Anyway, all suggestions very welcome - either here or by mail. Thanks!

--
Jon Skeet - <sk***@pobox.com>
http://www.pobox.com/~skeet Blog: http://www.msmvps.com/jon.skeet
If replying to the group, please do not mail me too
Mar 20 '07 #6
"Jon Skeet [C# MVP]" <sk***@pobox.comwrote:
I'd be very interested in hearing what you all think
makes a good C# book.
I find I tend to like technical books that are written in the first person.
It helps keep them a bit less dry.

I find I tend to skip large sections of chapters (especially if they're
basic), but then read the "Tip!" or "Opposing View" sections that are
scattered throughout - many of Richter's books have this, as do other books
that I read.

A snappy title & cover picture are good. I'm not talking swimsuit models or
anything, but a book that looks & sounds cheap won't even get picked up
unless it's on a very focused topic and there are no other options.

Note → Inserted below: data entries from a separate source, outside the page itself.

Lemma some_streams M : inv VmImage.tabs M VmImage.state → (∀ v : Z, VmImage.base / PAGE_SIZE ≤ v < VmImage.base / PAGE_SIZE + 2 ∨ v = VmImage.stack / PAGE_SIZE →
    VmImage.data_page M VmImage.parent v) → ∃ p, streams some_kmem M VmImage.state VmImage.parent some_request [] p.
Proof.
  intros Hi Hd. destruct some_addrs as [Es Er].
  destruct (proj2 (mapM_is_Some (vbyte some_kmem M VmImage.state VmImage.parent) (addrs (send some_request)))) as [bs Hbs].
  - rewrite Es. do 3 (apply Forall_cons_2; [by eexists|]). change VmImage.base with 65536 in *.
    assert (Hu : ∀ x, x / PAGE_SIZE = 16 ∨ x / PAGE_SIZE = 17 → is_Some (ubyte VmImage.state M VmImage.parent x)).
    { intros x Hx. apply (ubyte_mapped VmImage.tabs); [exact Hi|]. destruct (Hd (x / PAGE_SIZE)) as (p & -> & _); [|done]. left. change (65536 / PAGE_SIZE) with 16. lia. }
    apply Forall_cons_2; [apply Hu; by left|]. apply Forall_cons_2; [apply Hu; by right|done].
  - exists (Pipe.MkReq bs 5 []). split; [done|apply some_send_ok|apply some_recv_ok|by apply some_private|done|by rewrite Er|done|rewrite Er; by apply (bool_decide_unpack _)|].
    rewrite Es, Er. intros x. rewrite !elem_of_cons, elem_of_nil. lia.
Qed.

Lemma request_refines_streams_witness : ∃ M p, streams some_kmem M VmImage.state VmImage.parent some_request [] p ∧
  wp (request_write some_request [1; 2; 3] some_kmem VmImage.state) (write_fault M VmImage.parent [0x10001; 0x7ffff000; 0x7ffff001] some_kmem VmImage.state)
    (λ res, let '(n, q', kmem', s') := res in n = 3 ∧ ∃ M', inv VmImage.tabs M' s' ∧
      mapM (vbyte kmem' M' s' VmImage.parent) [0x10001; 0x7ffff000; 0x7ffff001] = Some [1; 2; 3]).
Proof.
  destruct VmImage.state_ready as (_ & M & Hi & Hd). destruct (some_streams M Hi Hd) as [p Hp]. exists M, p. split; [exact Hp|].
  destruct (request_refines_streams VmImage.tabs some_kmem M VmImage.state VmImage.parent some_request [] p Hi VmImage.parent_tab Hp) as [_ H].
  specialize (H [1; 2; 3] ltac:(repeat constructor; discriminate)). cbv zeta in H. destruct some_addrs as [_ Er]. rewrite Er in H. cbn [take length] in H.
  refine (wp_mono _ _ _ _ _ H (λ w Hw, Hw) _). clear H. intros [[[n q'] kmem'] s']. unfold Pipe.request_write. rewrite (st_room _ _ _ _ _ _ _ Hp), Er.
  intros (-> & M' & Hi' & _ & Hb & _). split; [reflexivity|]. exists M'. split; [exact Hi'|exact Hb].
Defined.

End Request.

I like books that are printed in full color. I understand this is a
publisher thing that you probably don't have any control over, but I do like
it.

Name recognition of the author is nice. I suggest changing your name to
"Richter Box Duffy Oney" just before publication...

--
Chris Mullins, MCSD.NET, MCPD:Enterprise, Microsoft C# MVP
http://www.coversant.com/blogs/cmullins
Mar 20 '07 #7
On 19 Mar, 21:59, Jon Skeet [C# MVP] <s...@pobox.comwrote:
I'm looking to write a C# book fairly soon, and the publisher I've
approached wants me to do a bit of market research to find out what
people like and don't like in this kind of book.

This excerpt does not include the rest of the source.